The authors employed a massively-parallel, lock-free infrastructure of 250 workers, and many of them operate asynchronously on different computers with no direct communications. The whole population, consisting of 1000 individuals, is stored in a shared file-system that all the workers have access to.
Experimental results
To test the proposed method, CIFAR-10 and CIFAR-100 were selected as these two datasets require large neural networks to obtain good results. Due to result variability, the experiments were repeated five times and the top models obtained a test accuracy of 94.6% for CIFAR-10 and 77% for CIFAR-100. The authors claim that these are the most accurate results obtained for these datasets by using automated discovery methods that start from trivial initial conditions. However, the obtained results are a little worse than the results in Wide ResNet (Zagoruyko and Komadakis, 2016) and DenseNet (Huang et al., 2016) that obtained (96.2%, 81.7%) and (96.7%, 82.8%) on (CIFAR-10, CIFAR-100) respectively.

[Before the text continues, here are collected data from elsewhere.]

Definition conn_timeout (e : conn_entry) : Z :=
  if protocol (ce_tuple e) =? PROTO_TCP then
    match ce_state e with
    | TCP_STATE_SYN_SENT | TCP_STATE_SYN_RECEIVED => TCP_SYN_TIMEOUT
    | TCP_STATE_ESTABLISHED => TCP_ESTABLISHED_TIMEOUT
    | TCP_STATE_FIN_WAIT | TCP_STATE_CLOSE_WAIT => TCP_FIN_TIMEOUT
    | _ => TCP_SYN_TIMEOUT
    end
  else if protocol (ce_tuple e) =? PROTO_UDP then UDP_TIMEOUT
  else if protocol (ce_tuple e) =? PROTO_ICMP then ICMP_TIMEOUT
  else UDP_TIMEOUT.

Definition conn_expired (now : Z) (e : conn_entry) : bool :=
  conn_timeout e <? now - ce_last_seen e.

(** From the tail along [lru_prev]. *)
Fixpoint cleanup_loop (fuel : nat) (h : heap) (c : lru_cache) (now : Z) (p : option loc)
    (cleaned : Z) : res (Z * heap * lru_cache) :=
  match p with
  | None => Ok (cleaned, h, c)
  | Some l =>
      match fuel with
      | O => Diverges
      | S fuel' =>
          let* e := load h l in
          if conn_expired now e then
            let* (h, c) := lru_drop h c l ce_tuple in
            cleanup_loop fuel' h c now (ce_lru_prev e) (cleaned + 1)
          else cleanup_loop fuel' h c now (ce_lru_prev e) cleaned
      end
  end.

Definition lru_cache_cleanup_expired (h : heap) (c : lru_cache) (now : Z)
    : res (Z * heap * lru_cache) :=
  cleanup_loop (walk_fuel h) h c now (lc_tail c) 0.

Definition lru_cache_destroy (h : heap) (c : lru_cache) : res heap :=
  let* h := free_list (walk_fuel h) ce_lru_next h (lc_head c) in
  hashtable_destroy h (lc_table c).

(** ** Doubly linked segments

    [dseg h p ls n]: the entries of [ls] are linked in this order, the first
    back to [p] and the last forward to [n]. *)
Definition first (ls : list loc) (n : option loc) : option loc :=
  match ls with [] => n | l :: _ => Some l end.

Fixpoint dseg (h : heap) (p : option loc) (ls : list loc) (n : option loc) : Prop :=
  match ls with
  | [] => True
  | l :: ls' => ∃ e, h !! l = Some e ∧ ce_lru_prev e = p ∧ ce_lru_next e = first ls' n ∧
                  dseg h (Some l) ls' n
  end.

Definition final (p : option loc) (ls : list loc) : option loc :=
  match last ls with Some l => Some l | None => p end.

Lemma final_cons p l ls : final p (l :: ls) = final (Some l) ls.
Proof. unfold final. rewrite last_cons. by destruct (last ls). Qed.

Lemma first_app ls1 ls2 n : first (ls1 ++ ls2) n = first ls1 (first ls2 n).
Proof. by destruct ls1. Qed.

Lemma dseg_app h p ls1 ls2 n :
  dseg h p (ls1 ++ ls2) n ↔ dseg h p ls1 (first ls2 n) ∧ dseg h (final p ls1) ls2 n.
Proof.
  revert p. induction ls1 as [|l ls1 IH]; intros p; simpl; [naive_solver|].
  setoid_rewrite IH. rewrite first_app, final_cons. naive_solver.
Qed.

Effect of population size and number of training steps:
Increasing both population size as well as the number of training steps broaden the model search space; as a result, it improves the test accuracy until reaching a plateau.
Conclusion
This paper shows that EA is able to fully automate the discovery of deep neural net architectures that are capable of solving complex tasks. Although the authors claim that their method is scalable, its use requires a large-scale infrastructure. The authors hope that future algorithmic and hardware improvements will allow implementation to be more economical. Overall, the proposed method is a promising approach for automating scalable architectural design of DNNs.